File spoon-archives/lyotard.archive/lyotard_2001/lyotard.0112, message 53


Date: Tue, 11 Dec 2001 20:54:21 +0000
From: "steve.devos" <steve.devos-AT-krokodile.com>
Subject: Re: Critique of Badiou


Eric

I had expected your critique to be more throughly negative than this. 
I'd be interested in hearing more from Diane, Shawn and Glen....

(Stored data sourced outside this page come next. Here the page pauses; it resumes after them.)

Lemma disk_iter_quarantine_spec s r s' :
  disk_ok s -> disk_iter_quarantine s = (r, s') ->
  quiet s s' /\
  match r with
  | Ok l =>
      (fun q => (q_id q, q_size q)) <$> l ≡ₚ map_to_list (quarantined_at s) /\
      Forall (fun q => 0 <= q_size q) l
  | Err _ => True
  end.
Proof.
  intros Hok H. destruct (reads_collect quarantined_algo ALGOS copies_out (fun a _ => quarantined_algo_reads a)
    s r s' Hok H) as (Hq & _ & Hr).
  split; [done|]. destruct r as [l|]; [|done]. rewrite (Hr l eq_refl). split.
  - apply copies_listing; apply Hok.
  - apply Forall_forall. intros q (a & Hx & _)%list_elem_of_bind.
    apply elem_of_copies_out in Hx as (nm & b & d & _ & _ & ->); [|apply Hok]. apply zlen_nonneg.
Qed.
End listings.

(** ** Quarantine *)

Lemma held_copy f a nm n : disk_held (<[[bs "quarantine"; name a; nm] := n]> f) = disk_held f.
Proof.
  apply map_eq. intros d. apply option_eq. intros b. rewrite !disk_held_lookup.
  rewrite lookup_insert_ne; [done|]. intros E. by apply (blob_not_copy d a nm).
Qed.

Lemma copies_insert f a nm b :
  is_Some (copy_of a nm) -> utf8_valid nm = true ->
  disk_copies (<[[bs "quarantine"; name a; nm] := File b]> f) =
    <[name a ++ slash :: nm := zlen b]> (disk_copies f).
Proof.
  intros Hc Hu. apply map_eq. intros id. apply option_eq. intros z.
  rewrite lookup_insert_Some, !disk_copies_lookup. split.
  - intros (a' & nm' & b' & [[E [= <-]]|[Hne Hf]]%lookup_insert_Some & -> & -> & Hc' & Hu').
    + injection E as E <-. apply name_inj in E as <-. by left.
    + right. split; [|by exists a', nm', b']. intros [-> ->]%copy_id_inj. by apply Hne.
  - intros [[<- <-]|(Hne & a' & nm' & b' & Hf & -> & -> & Hc' & Hu')].
    + exists a, nm, b. split_and!; [apply lookup_insert_eq|done..].
    + exists a', nm', b'. split_and!; [|done..]. rewrite lookup_insert_ne; [done|].
      intros [= E ->]. apply name_inj in E as ->. by apply Hne.
Qed.

Lemma dec_ascii n : 0 <= n -> Forall (fun b => in_range 0 127 b = true /\ b <> z2b 46) (dec n).
Proof.
  intros Hn. eapply Forall_impl; [by apply dec_digits|].
  intros b. by destruct b; intros [? ?]; split.
Qed.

For myself the major issue I have with the text is a lack of openness 
towards both his (Badiou's) targets and his sources/direction - 
admittedly this is probaly because of the nature of the audience that he 
is writing for but still it seems inexcusable. I disagree with the 
notion of the 'Other' that you use below,  that "...ethics must come to 
face the Other..."  this would be a just critique only if the Other is 
the rather more specialised and limited psychoanlytical Other and not 
the Other that you are referring to... In this context given the 
materialist basis of his ethic it becomes apparant that his version of 
the 'truth' is pleasantly different - it is as is well stated in the 
introduction an interventist approach, militant, interventionist and 
engaged - it is a thought engaged in a theorisation of the situation - a 
truth as such can only be something that is taking place at a given 
moment. Of course this engages us indirectly with the theories of 
situationism (another unspoken reference?) especially the work of 
Debord. As such Badious work is nearly as militant as the utilitarian 
ethics of Peter Singer.... but only nearly... and I can't remember the 
'Other' being mentioned in Singer at all. Hence the question must be why 
the return, the seemingly endless return to the Other ?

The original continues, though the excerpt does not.